Each swing of my tools thuds into the névé like a dart hitting a bull’s eye. I’m an experienced climber and I can objectively evaluate every placement I make: each one is “bomber”—completely solid. Even if my other hand and both my feet were to cut simultaneously, I know it will hold. Or so the climber in me says. But the other part of me—the part who is a son, brother, and husband, who loves life dearly and doesn’t want it to end—knows that my existence rests on a centimetre or two of steel.
Between my feet I can see the beautiful curve of the mountain wall, sweeping over the lower rock band and down the long, arching snowfield across our tracks to end in a crumpled pinch of talus above an emerald-blue glacial lake.
It wouldn’t be a clean fall, but I wouldn’t stop, either.
THE WORLD first heard of Ueli Steck in 2002 in the inaugural issue of the magazine Alpinist. Ueli, with Canadian Sean Easton, had pulled off an incredible ascent of the east face of Mount Dickey, in the Ruth Gorge of Alaska. In only three days, the pair merged big-wall climbing with cuttingedge mixed techniques—the equivalent of ascending a face half-again as big as El Capitan with ice tools and crampons. Because the ascent was so startling, and occurred on a relatively low-altitude peak lacking big-name stature, it garnered little mainstream attention. Only the true alpine crazies recognized “Blood from the Stone” for what it was: a groundbreaking achievement that heralded the arrival of a new talent.

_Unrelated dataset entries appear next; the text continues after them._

(* ===== verification/ConsoleCells.v ===== *)
(** The string instructions and loops of the console on the cells of the video memory:
    [rewritten m m' lo hi f] says that [m'] holds [f] in [lo, hi) and is [m] elsewhere. *)

From S2P Require Import Prelude Console.

(** ** Cells of video memory *)

Definition cellv (m : gmap Z Z) (a : Z) : Z := default 0 (m !! a).

Lemma cellv_insert m a v b : cellv (<[a := v]> m) b = if decide (a = b) then v else cellv m b.
Proof. unfold cellv. case_decide as E; [subst; by rewrite lookup_insert_eq|by rewrite lookup_insert_ne]. Qed.

Lemma even_add2 a k : Z.even a = true -> Z.even (a + 2 * k) = true.
Proof. intros Ha. by rewrite Z.even_add_mul_2. Qed.

Lemma even_sub2 a : Z.even a = true -> Z.even (a - 2) = true.
Proof. intros Ha. replace (a - 2) with (a + 2 * (-1)) by lia. by apply even_add2. Qed.

Lemma even_plus2 a : Z.even a = true -> Z.even (a + 2) = true.
Proof. exact (even_add2 a 1). Qed.

(** Two even addresses are at least two apart. *)
Lemma even_apart a b : Z.even a = true -> Z.even b = true -> a < b -> a + 2 <= b.
Proof. intros [x ->]%Z.even_spec [y ->]%Z.even_spec. lia. Qed.

Create HintDb cells.
#[export] Hint Resolve even_add2 even_sub2 even_plus2 : cells.

(** [lo, hi) is a part of the video memory. *)
Definition inside (s : con) (lo hi : Z) : Prop := video_mem_start s <= lo /\ hi <= video_mem_end s.

Lemma in_video_true s lo hi a :
  inside s lo hi -> lo <= a < hi -> Z.even a = true -> in_video s a = true.
Proof. intros [Hl Hh] Ha He. unfold in_video. rewrite He. lia. Qed.

Lemma ld_cell_run s lo hi a :
  inside s lo hi -> lo <= a < hi -> Z.even a = true -> ld_cell a s = (Ret (cellv (vram s) a), s).
Proof. intros Hi Ha He. unfold ld_cell. by rewrite (in_video_true s lo hi a Hi Ha He). Qed.

(** The state with other cells. *)
Definition with_cells (s : con) (m : gmap Z Z) : con := s <| vram := m |>.

Lemma with_cells_id s : with_cells s (vram s) = s.
Proof. by destruct s. Qed.

Lemma st_cell_run s lo hi a v :
  inside s lo hi -> lo <= a < hi -> Z.even a = true -> st_cell a v s = (Ret tt, with_cells s (<[a := v]> (vram s))).
Proof. intros Hi Ha He. unfold st_cell. by rewrite (in_video_true s lo hi a Hi Ha He). Qed.

(** [m'] holds [f a] at the even addresses of [lo, hi) and is [m] elsewhere. *)
Definition rewritten (m m' : gmap Z Z) (lo hi : Z) (f : Z -> Z) : Prop :=
  forall b, Z.even b = true -> cellv m' b = if decide (lo <= b < hi) then f b else cellv m b.

Lemma stosw_ok n : forall v a s,
  inside s a (a + 2 * Z.of_nat n) -> Z.even a = true ->
  exists m, stosw n v a s = (Ret tt, with_cells s m) /\ rewritten (vram s) m a (a + 2 * Z.of_nat n) (fun _ => v).
Proof.
  induction n as [|n IH]; intros v a s Hin He.
  { exists (vram s). split; [by rewrite with_cells_id|]. intros b _. rewrite decide_False by lia. done. }
  cbn [stosw]. mrun (st_cell_run s _ _ a v Hin ltac:(lia) He).
  destruct (IH v (a + 2) (with_cells s (<[a := v]> (vram s)))) as (m & Hr & Hm); [destruct Hin; split; cbn; lia|auto with cells|].
  exists m. split; [exact Hr|]. intros b Hb. rewrite (Hm b Hb). cbn. rewrite cellv_insert.
  destruct (decide (a < b)) as [Hab|Hab]; [pose proof (even_apart a b He Hb Hab)|];
    repeat case_decide; try done; lia.
Qed.

Lemma stosw_down_ok n : forall v a s,
  inside s (a + 2 - 2 * Z.of_nat n) (a + 2) -> Z.even a = true ->
  exists m, stosw_down n v a s = (Ret tt, with_cells s m) /\
    rewritten (vram s) m (a + 2 - 2 * Z.of_nat n) (a + 2) (fun _ => v).
Proof.
  induction n as [|n IH]; intros v a s Hin He.
  { exists (vram s). split; [by rewrite with_cells_id|]. intros b _. rewrite decide_False by lia. done. }
  cbn [stosw_down]. mrun (st_cell_run s _ _ a v Hin ltac:(lia) He).
  destruct (IH v (a - 2) (with_cells s (<[a := v]> (vram s)))) as (m & Hr & Hm); [destruct Hin; split; cbn; lia|auto with cells|].
  exists m. split; [exact Hr|]. intros b Hb. rewrite (Hm b Hb). cbn. rewrite cellv_insert.
  destruct (decide (b < a)) as [Hab|Hab]; [pose proof (even_apart b a Hb He Hab)|];
    [|destruct (decide (a < b)) as [Hab'|Hab']; [pose proof (even_apart a b He Hb Hab')|]];
    repeat case_decide; try done; lia.
Qed.

(** One long: both cells are read before they are written. *)
Lemma movs_long_run s lo hi esi edi :
  inside s lo hi -> lo <= esi -> esi + 4 <= hi -> lo <= edi -> edi + 4 <= hi -> Z.even esi = true -> Z.even edi = true ->
  movs_long esi edi s = (Ret tt, with_cells s (<[edi + 2 := cellv (vram s) (esi + 2)]> (<[edi := cellv (vram s) esi]> (vram s)))).
Proof.
  intros Hin H1 H2 H3 H4 He He'. unfold movs_long.
  mrun (ld_cell_run s lo hi esi Hin ltac:(lia) He). mrun (ld_cell_run s lo hi (esi + 2) Hin ltac:(lia) (even_plus2 _ He)).
  mrun (st_cell_run s lo hi edi (cellv (vram s) esi) Hin ltac:(lia) He').
  exact (st_cell_run (with_cells s (<[edi := cellv (vram s) esi]> (vram s))) lo hi (edi + 2) (cellv (vram s) (esi + 2)) Hin ltac:(lia) (even_plus2 _ He')).
Qed.

(** What one long moved by [d] does to the cells. *)
Lemma pair_moved m esi edi : Z.even esi = true -> Z.even edi = true ->
  rewritten m (<[edi + 2 := cellv m (esi + 2)]> (<[edi := cellv m esi]> m)) edi (edi + 4) (fun b => cellv m (b + (esi - edi))).
Proof.
  intros He He' b Hb. rewrite !cellv_insert.
  destruct (decide (edi < b)) as [Hab|Hab]; [pose proof (even_apart _ _ He' Hb Hab)|];
    [destruct (decide (edi + 2 < b)) as [Hc|Hc]; [pose proof (even_apart (edi + 2) b (even_plus2 _ He') Hb Hc)|]|];
    repeat case_decide; try lia; try done; f_equal; lia.
Qed.

Lemma movsl_up_ok n lo hi : forall esi edi s,
  inside s lo hi -> lo <= edi <= esi -> esi + 4 * Z.of_nat n <= hi -> Z.even esi = true -> Z.even edi = true ->
  exists m, movsl_up n esi edi s = (Ret (edi + 4 * Z.of_nat n), with_cells s m) /\
    rewritten (vram s) m edi (edi + 4 * Z.of_nat n) (fun b => cellv (vram s) (b + (esi - edi))).
Proof.
  induction n as [|n IH]; intros esi edi s Hin Hlo Hhi He He'.
  { exists (vram s). split; [cbn; by rewrite with_cells_id, Z.add_0_r|]. intros b _. rewrite decide_False by lia. done. }
  cbn [movsl_up]. mrun (movs_long_run s lo hi esi edi Hin ltac:(lia) ltac:(lia) ltac:(lia) ltac:(lia) He He').
  pose proof (pair_moved (vram s) esi edi He He') as H1. set (m1 := <[_ := _]> _) in *. clearbody m1.
  destruct (IH (esi + 4) (edi + 4) (with_cells s m1)) as (m & Hr & Hm); [done|lia|lia|exact (even_add2 esi 2 He)|exact (even_add2 edi 2 He')|].
  exists m. split.
  { rewrite Hr. replace (edi + 4 + 4 * Z.of_nat n) with (edi + 4 * Z.of_nat (S n)) by lia. done. }
  intros b Hb. rewrite (Hm b Hb). change (vram (with_cells s m1)) with m1.
  replace (esi + 4 - (edi + 4)) with (esi - edi) by lia.
  assert (Z.even (b + (esi - edi)) = true) as Hbs by (rewrite Z.even_add, Z.even_sub, Hb, He, He'; done).
  rewrite !H1 by done. repeat case_decide; try lia; done.
Qed.

Lemma movsl_down_ok n lo hi : forall esi edi s,
  inside s lo hi -> esi <= edi -> edi + 4 <= hi -> (n = 0%nat \/ lo <= esi + 4 - 4 * Z.of_nat n) -> Z.even esi = true -> Z.even edi = true ->
  exists m, movsl_down n esi edi s = (Ret (edi - 4 * Z.of_nat n), with_cells s m) /\
    rewritten (vram s) m (edi + 4 - 4 * Z.of_nat n) (edi + 4) (fun b => cellv (vram s) (b + (esi - edi))).
Proof.
  induction n as [|n IH]; intros esi edi s Hin Hlo Hhi Hn He He'.
  { exists (vram s). split; [cbn; by rewrite with_cells_id, Z.sub_0_r|]. intros b _. rewrite decide_False by lia. done. }
  cbn [movsl_down]. mrun (movs_long_run s lo hi esi edi Hin ltac:(lia) ltac:(lia) ltac:(lia) ltac:(lia) He He').
  pose proof (pair_moved (vram s) esi edi He He') as H1. set (m1 := <[_ := _]> _) in *. clearbody m1.
  destruct (IH (esi - 4) (edi - 4) (with_cells s m1)) as (m & Hr & Hm); [done|lia|lia|lia|exact (even_add2 esi (-2) He)|exact (even_add2 edi (-2) He')|].
  exists m. split.
  { rewrite Hr. replace (edi - 4 - 4 * Z.of_nat n) with (edi - 4 * Z.of_nat (S n)) by lia. done. }
  intros b Hb. rewrite (Hm b Hb). change (vram (with_cells s m1)) with m1.
  replace (esi - 4 - (edi - 4)) with (esi - edi) by lia.
  assert (Z.even (b + (esi - edi)) = true) as Hbs by (rewrite Z.even_add, Z.even_sub, Hb, He, He'; done).
  rewrite !H1 by done. repeat case_decide; try lia; done.
Qed.

(** Inserting: each cell takes the value of the one before it. *)
Lemma shift_right_ok n : forall p old s,
  inside s p (p + 2 * Z.of_nat n) -> Z.even p = true ->
  exists m, shift_right n p old s = (Ret tt, with_cells s m) /\
    rewritten (vram s) m p (p + 2 * Z.of_nat n) (fun b => if decide (b = p) then old else cellv (vram s) (b - 2)).
Proof.
  induction n as [|n IH]; intros p old s Hin He.
  { exists (vram s). split; [by rewrite with_cells_id|]. intros b _. rewrite decide_False by lia. done. }
  cbn [shift_right]. mrun (ld_cell_run s _ _ p Hin ltac:(lia) He). mrun (st_cell_run s _ _ p old Hin ltac:(lia) He).
  destruct (IH (p + 2) (cellv (vram s) p) (with_cells s (<[p := old]> (vram s)))) as (m & Hr & Hm);
    [destruct Hin; split; cbn; lia|auto with cells|].
  exists m. split; [exact Hr|]. intros b Hb. rewrite (Hm b Hb). cbn. rewrite !cellv_insert.
  destruct (decide (p < b)) as [Hab|Hab]; [pose proof (even_apart p b He Hb Hab)|];
    repeat case_decide; try done; try lia; f_equal; lia.
Qed.

(** Deleting: each cell takes the value of the one after it. *)
Lemma shift_left_ok n : forall p s,
  inside s p (p + 2 * Z.of_nat n + 2) -> Z.even p = true ->
  exists m, shift_left n p s = (Ret (p + 2 * Z.of_nat n), with_cells s m) /\
    rewritten (vram s) m p (p + 2 * Z.of_nat n) (fun b => cellv (vram s) (b + 2)).
Proof.
  induction n as [|n IH]; intros p s Hin He.
  { exists (vram s). split; [cbn; by rewrite with_cells_id, Z.add_0_r|]. intros b _. rewrite decide_False by lia. done. }
  cbn [shift_left]. mrun (ld_cell_run s _ _ (p + 2) Hin ltac:(lia) (even_plus2 _ He)).
  mrun (st_cell_run s _ _ p (cellv (vram s) (p + 2)) Hin ltac:(lia) He).
  destruct (IH (p + 2) (with_cells s (<[p := cellv (vram s) (p + 2)]> (vram s)))) as (m & Hr & Hm);
    [destruct Hin; split; cbn; lia|auto with cells|].
  exists m. split; [rewrite Hr; replace (p + 2 + 2 * Z.of_nat n) with (p + 2 * Z.of_nat (S n)) by lia; done|].
  intros b Hb. rewrite (Hm b Hb). cbn. rewrite !cellv_insert.
  destruct (decide (p < b)) as [Hab|Hab]; [pose proof (even_apart p b He Hb Hab)|];
    repeat case_decide; try done; try lia; subst; try done; f_equal; lia.
Qed.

In the following years, Ueli steadily racked up one of the most impressive and diverse lists of climbing accomplishments in the history of the sport. He soloed 5.13. He redpointed 5.14 on rock, M12 on mixed terrain, and competed in the Ic
e Climbing World Cup. In the greater ranges, he made several bold attempts to climb the south face of Annapurna, one of the most formidable walls in the great Himalayas, and orchestrated a series of brilliant raids on numerous 6,000-metre peaks scattered around Nepal. Simultaneously, he came within a whisker of making the first “on sight” free ascent of El Capitan in Yosemite Valley.

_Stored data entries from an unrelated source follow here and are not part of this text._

(* ===== verification/VsprintfSpec.v ===== *)
(** Properties of [kernel/vsprintf.c]: the digits that [number] writes, the round trip of
    decimal output, and the end of the format loop. *)

From Stdlib Require Import Ascii.
From S2P Require Import Prelude Vsprintf.

(** ** Reading digits back *)

Definition digit_val (c : Z) : Z :=
  if is_digit c then c - ch "0" else if c <? ch "a" then c - ch "A" + 10 else c - ch "a" + 10.

(** The value of digits, the most significant first. *)
Definition value (base : Z) (l : list Z) : Z := foldl (fun v c => v * base + digit_val c) 0 l.

Lemma value_snoc base l c : value base (l ++ [c]) = value base l * base + digit_val c.
Proof. unfold value. by rewrite foldl_app. Qed.

(** A table of digits: the character at place [d] reads as [d]. *)
Definition digit_table (digits : list Z) : Prop :=
  forall d, 0 <= d < 36 -> exists c, digits !! Z.to_nat d = Some c /\ digit_val c = d /\ (c = ch "0" -> d = 0).

Lemma digit_table_check digits :
  forallb (fun d => match digits !! Z.to_nat d with
                    | Some c => (digit_val c =? d) && (negb (c =? ch "0") || (d =? 0))
                    | None => false
                    end) (seqZ 0 36) = true ->
  digit_table digits.
Proof.
  intros H d Hd. rewrite forallb_forall in H. specialize (H d ltac:(apply list_elem_of_In, elem_of_seqZ; lia)).
  cbv beta in H. destruct (digits !! Z.to_nat d) as [c|]; [|done]. exists c.
  apply andb_true_iff in H as [H1 H2]. apply Z.eqb_eq in H1. split; [done|]. split; [done|].
  intros ->. apply orb_true_iff in H2 as [H2|H2]; [done|lia].
Qed.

And all along the way, there was the Eiger. For Steck, who grew up in the country north of Interlaken, the nearby mountain has been home turf since he was a kid. He first climbed its classic North Face—perhaps the most storied alpine route in the world—at the age of eighteen. In 2001, he put up a line of his own on the wall, calling it “The Young Spider.” Five years later, in 2006, he returned and soloed the same line in winter. The next year, he turned his attention back to the original route on the Face. The first time he climbed it alone, in 2004, he carried a rope to self-belay on tricky sections and was pleased to make an uneventful ascent in ten hours. Steck kept training and kept getting better. In 2007, he broke the North Face speed record, shaving nearly an hour off the existing record of 4:40 held by Italian Christoph Hainz, bringing it down to 3:54.
Steck was fast becoming a climbing star in the Alps but he was still relatively unknown in the United States. This all changed the next year, in 2008, when he returned again to the Eiger. He was in the best shape of his life. As he later explained, “The [2007] record meant nothing to me—I knew that was not my real best. I had just been faster than the others.”
On February 13 of that year, he started the timer on his watch—and began sprinting up the opening snowfields of the North Face. Two hours, 47 minutes, and 33 seconds later, he was on the Eiger’s summit, having taken more than an hour off his own record. All within less than a calendar year, he then went on to solo both the north face of the Grandes Jorasses (via the Colton-MacIntyre Route, in 2:21) and the north face of the Matterhorn (via the Schmid Route, in 1:56)—thereby claiming the speed records on the three most iconic faces in Western Europe.